---------- ENTRIES SHOWN ----------
(** X27. The direct path has no partial results: if the body of the loop
    raises for one of the first [count] entries, the call raises.  This is
    what happens for an accepted entry whose first coordinate is NaN, which
    [int()] refuses with [ValueError]; an entry that is skipped is never
    converted, so its coordinates cannot make the call fail. *)
Theorem ssd_all_or_nothing (d : Detector) (out : ssd_outputs) (count : Z) (k : nat)
    (e : ssd_entry) :
  F32.to_int (ssd_count out) = Ok count ->
  ssd_entries out !! k = Some e -> Z.of_nat k < count ->
  (forall err, ssd_frame d e = Raise err -> exists err', get_frames_ssd d out = Raise err')
  /\ (forall cid nm,
        F32.to_int (e_class e) = Ok cid -> id2label d !! cid = Some nm ->
        target_rejects d cid = false ->
        below_threshold d (F32.to_f64 (e_score e)) = false ->
        e_ymin e = S754_nan ->
        ssd_frame d e = Raise ValueError)
  /\ (forall e', e_class e' = e_class e -> e_score e' = e_score e ->
        ssd_frame d e = Ok None -> ssd_frame d e' = Ok None).
Proof.
  intros Hc He Hk. split; [|split].
  - intros err Herr.
    destruct (get_frames_ssd d out) as [frames|err'] eqn:Hf; [|by exists err'].
    apply get_frames_ssd_frames in Hf as (count' & rs & Hc' & Hn & Hrs & _).
    rewrite Hc in Hc'. injection Hc' as <-.
    assert (Hk' : take (Z.to_nat count) (ssd_entries out) !! k = Some e).
    { rewrite lookup_take_lt by lia. done. }
    destruct (mapM_Ok_lookup _ _ _ _ _ Hrs Hk') as (r & Hr & _). congruence.
  - intros cid nm Hcid Hnm Ht Hb Hnan. unfold ssd_frame.
    rewrite Hcid. simpl. rewrite Hnm, Ht, Hb. unfold ssd_bbox.
    by rewrite Hnan, ssd_pixel_nan.
  - intros e' Hcls Hsc. unfold ssd_frame. rewrite Hcls, Hsc.
    destruct (F32.to_int (e_class e)) as [cid|]; simpl; [|done].
    destruct (id2label d !! cid); [|done].
    destruct (target_rejects d cid); [done|].
    destruct (below_threshold d _); [done|].
    by destruct (ssd_bbox d e).
Qed.

Lemma ssd_all_or_nothing_witness :
  let bad := MkSsdEntry S754_nan (F32.of_f64 0.1) (F32.of_f64 0.5) (F32.of_f64 0.5)
               (F32.of_Z 17) (F32.of_f64 0.75) in
  let out := MkSsdOutputs [demo_entry 0 0.75; bad] (F32.of_Z 2) in
  ssd_frame demo_ssd bad = Raise ValueError
  /\ exists err', get_frames_ssd demo_ssd out = Raise err'.
Proof.
  destruct (ssd_all_or_nothing demo_ssd
              (MkSsdOutputs
                 [demo_entry 0 0.75;
                  MkSsdEntry S754_nan (F32.of_f64 0.1) (F32.of_f64 0.5) (F32.of_f64 0.5)
                    (F32.of_Z 17) (F32.of_f64 0.75)] (F32.of_Z 2))
              2 1 _ ltac:(by vm_compute) eq_refl ltac:(lia)) as (H1 & H2 & _).
  assert (Hbad : ssd_frame demo_ssd
                   (MkSsdEntry S754_nan (F32.of_f64 0.1) (F32.of_f64 0.5) (F32.of_f64 0.5)
                      (F32.of_Z 17) (F32.of_f64 0.75)) = Raise ValueError).
  { apply (H2 17 "cat"%string); by vm_compute. }
  split; [exact Hbad|]. exact (H1 _ Hbad).
Defined.
Lemma walk_packages_none_resolved (path_resolver : string → option string)
    (listing : string → option (list fsnode)) (gs : groups_obj)
    (group : nat) (pkgs : list string) :
  (∀ p, p ∈ pkgs → path_resolver p = None) →
  walk_packages path_resolver listing gs group pkgs = Ok [].
Proof.
  induction pkgs as [|p pkgs IH]; intros Hnone; [done|].
  rewrite walk_packages_unresolved by (apply Hnone; by left).
  apply IH. intros q Hq. apply Hnone. by right.
Qed.

Lemma walk_groups_none_resolved (path_resolver : string → option string)
    (listing : string → option (list fsnode)) (gs : groups_obj)
    (group : nat) (pgs : list (list string)) :
  (∀ pg p, pg ∈ pgs → p ∈ pg → path_resolver p = None) →
  walk_groups path_resolver listing gs group pgs = Ok [].
Proof.
  revert group. induction pgs as [|pg pgs IH]; intros group Hnone; [done|].
  simpl. rewrite walk_packages_none_resolved
    by (intros p Hp; apply (Hnone pg); [by left|done]).
  run. rewrite IH; [done|].
  intros pg' p Hpg. apply Hnone. by right.
Qed.

Lemma init_fresh (arg : packages_arg) :
  modules (__init__ arg) = [] ∧ objects (__init__ arg) = []
  ∧ imports (__init__ arg) = [] ∧ _inside (__init__ arg) = ∅
  ∧ _modules_are_built (__init__ arg) = false
  ∧ _imports_are_built (__init__ arg) = false
  ∧ _matrices_are_built (__init__ arg) = false.
Proof. by destruct arg. Qed.

(** C8 fails on the code: when no configured package resolves to a path,
    [build_modules] on a new instance does not complete; the maximum over
    the empty inventory raises [ValueError]. *)
Theorem build_modules_nothing_resolved
    (path_resolver : string → option string)
    (listing : string → option (list fsnode)) (arg : packages_arg) :
  (∀ pg p, pg ∈ packages (__init__ arg) → p ∈ pg → path_resolver p = None) →
  build_modules path_resolver listing (__init__ arg) = Raise ValueError.
Proof.
  intros Hnone. unfold build_modules.
  destruct (init_fresh arg) as (Hm & Ho & _ & _ & -> & _).
  rewrite walk_groups_none_resolved by done. run.
  by rewrite Ho, Hm.
Qed.
(** * CreditBeast decision and automation engine

    A shallow embedding of the scoring, targeting, scheduling, retry,
    dunning and churn logic of [apps/api/services/lead_scoring.py],
    [apps/api/services/automation.py] and
    [apps/api/services/churn_prediction.py], with the properties the
    specification states about them.

    Conventions of the embedding.
    - A Python [float] is an exact rational ([Q]); the only transcendental
      function of the code, [math.exp], is the real exponential, so the
      churn probability lives in [R]. What depends on the last bit of a
      float, such as the side a tie of [round] falls on, is not stated.
    - A [dict] read with [.get(key, default)] is a [gmap] or a record whose
      optional keys are [option] fields, the default written at the read.
      Where the code calls a method on the value it read, or orders it, the
      value [None] is told apart from the absent key, and the call that
      raises on it returns [raised].
    - A text is a string of bytes; the [str] methods are those of ASCII
      text.
    - A [datetime] is a number of seconds; [datetime.utcnow()] is an
      argument of the function that reads the clock.
    - Database tables are the rows a query returns; an [await] is a call. *)

From Stdlib Require Import QArith Qround Qpower Qreals Reals Psatz Lia ZArith.
From Stdlib Require Import String Ascii List Sorted DecimalString.
From stdpp Require Import gmap strings list fin_maps.

Local Open Scope Q_scope.
Local Open Scope string_scope.

(** ** Exceptions *)

Module Exc.

(** What a call does: it returns a value, or it raises. Which exception
    is raised is not recorded. *)
Inductive Outcome (A : Type) :=
  | returned (a : A)
  | raised.
Arguments returned {A} a.
Arguments raised {A}.

Definition bind {A B : Type} (m : Outcome A) (k : A -> Outcome B) : Outcome B :=
  match m with
  | returned a => k a
  | raised => raised
  end.

(** [[x for x in l if test(x)]] where the test may raise: the elements are
    tested in order, and the first test that raises ends the call. *)
Fixpoint select {A : Type} (test : A -> Outcome bool) (l : list A)
    : Outcome (list A) :=
  match l with
  | [] => returned []
  | x :: rest =>
      bind (test x) (fun keep =>
      bind (select test rest) (fun rest' =>
      returned (if keep then x :: rest' else rest')))
  end.

End Exc.

(** ** Python numbers *)

Module Py.

Definition ltb (a b : Q) : bool := negb (Qle_bool b a).
Definition leb (a b : Q) : bool := Qle_bool a b.
Definition eqb (a b : Q) : bool := Qeq_bool a b.

(** [max(a, b)] and [min(a, b)] return the first argument unless the second
    is strictly better. *)
Definition max (a b : Q) : Q := if ltb a b then b else a.
Definition min (a b : Q) : Q := if ltb b a then b else a.

Definition of_nat (n : nat) : Q := inject_Z (Z.of_nat n).

(** [round(x)] to an integer, ties to even. *)
Definition round_half_even (x : Q) : Z :=
  let f := Qfloor x in
  let d := x - inject_Z f in
  if ltb d (1 # 2) then f
  else if ltb (1 # 2) d then (f + 1)%Z
  else if Z.even f then f else (f + 1)%Z.

(** [round(x, 2)]. *)
Definition round2 (x : Q) : Q := inject_Z (round_half_even (x * 100)) / 100.

(** *** str methods, on ASCII

    [lower], [upper] and [strip] move and remove ASCII characters only;
    on other text [str.lower] and [str.upper] also move letters these
    functions leave alone. Properties that compare a text with its lowered
    or raised form are stated for ASCII text. *)

Definition is_upper (c : ascii) : bool :=
  let n := nat_of_ascii c in (65 <=? n)%nat && (n <=? 90)%nat.
Definition is_lower (c : ascii) : bool :=
  let n := nat_of_ascii c in (97 <=? n)%nat && (n <=? 122)%nat.
Definition is_digit (c : ascii) : bool :=
  let n := nat_of_ascii c in (48 <=? n)%nat && (n <=? 57)%nat.
Definition is_space (c : ascii) : bool :=
  let n := nat_of_ascii c in
  ((9 <=? n)%nat && (n <=? 13)%nat) || ((28 <=? n)%nat && (n <=? 32)%nat).

Definition lower_ascii (c : ascii) : ascii :=
  if is_upper c then ascii_of_nat (nat_of_ascii c + 32) else c.
Definition upper_ascii (c : ascii) : ascii :=
  if is_lower c then ascii_of_nat (nat_of_ascii c - 32) else c.

Fixpoint map_string (f : ascii -> ascii) (s : string) : string :=
  match s with
  | EmptyString => EmptyString
  | String c r => String (f c) (map_string f r)
  end.

Definition lower : string -> string := map_string lower_ascii.
Definition upper : string -> string := map_string upper_ascii.

Fixpoint lstrip (s : string) : string :=
  match s with
  | EmptyString => EmptyString
  | String c r => if is_space c then lstrip r else s
  end.

Fixpoint rstrip (s : string) : string :=
  match s with
  | EmptyString => EmptyString
  | String c r =>
      match rstrip r with
      | EmptyString => if is_space c then EmptyString else String c EmptyString
      | r' => String c r'
      end
  end.

Definition strip (s : string) : string := rstrip (lstrip s).

(** [bool(s)]: a string is true when it is not empty. *)
Definition truthy (s : string) : bool :=
  match s with EmptyString => false | _ => true end.

(** [needle in hay] on strings. *)
Fixpoint contains (needle hay : string) : bool :=
  String.prefix needle hay ||
  match hay with
  | EmptyString => false
  | String _ r => contains needle r
  end.

(** [s.split(sep)] for a one-character separator. *)
Fixpoint split (sep : ascii) (s : string) : list string :=
  match s with
  | EmptyString => [EmptyString]
  | String c r =>
      if Ascii.eqb c sep then EmptyString :: split sep r
      else match split sep r with
           | h :: t => String c h :: t
           | [] => [String c EmptyString]
           end
  end.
----------
WORK TASK: Using the records above, output exactly the lines from the first through the line that contains "F32.to_int (ssd_count out) = Ok count ->", with both of those included.

RESPONSE AREA:
(** X27. The direct path has no partial results: if the body of the loop
    raises for one of the first [count] entries, the call raises.  This is
    what happens for an accepted entry whose first coordinate is NaN, which
    [int()] refuses with [ValueError]; an entry that is skipped is never
    converted, so its coordinates cannot make the call fail. *)
Theorem ssd_all_or_nothing (d : Detector) (out : ssd_outputs) (count : Z) (k : nat)
    (e : ssd_entry) :
  F32.to_int (ssd_count out) = Ok count ->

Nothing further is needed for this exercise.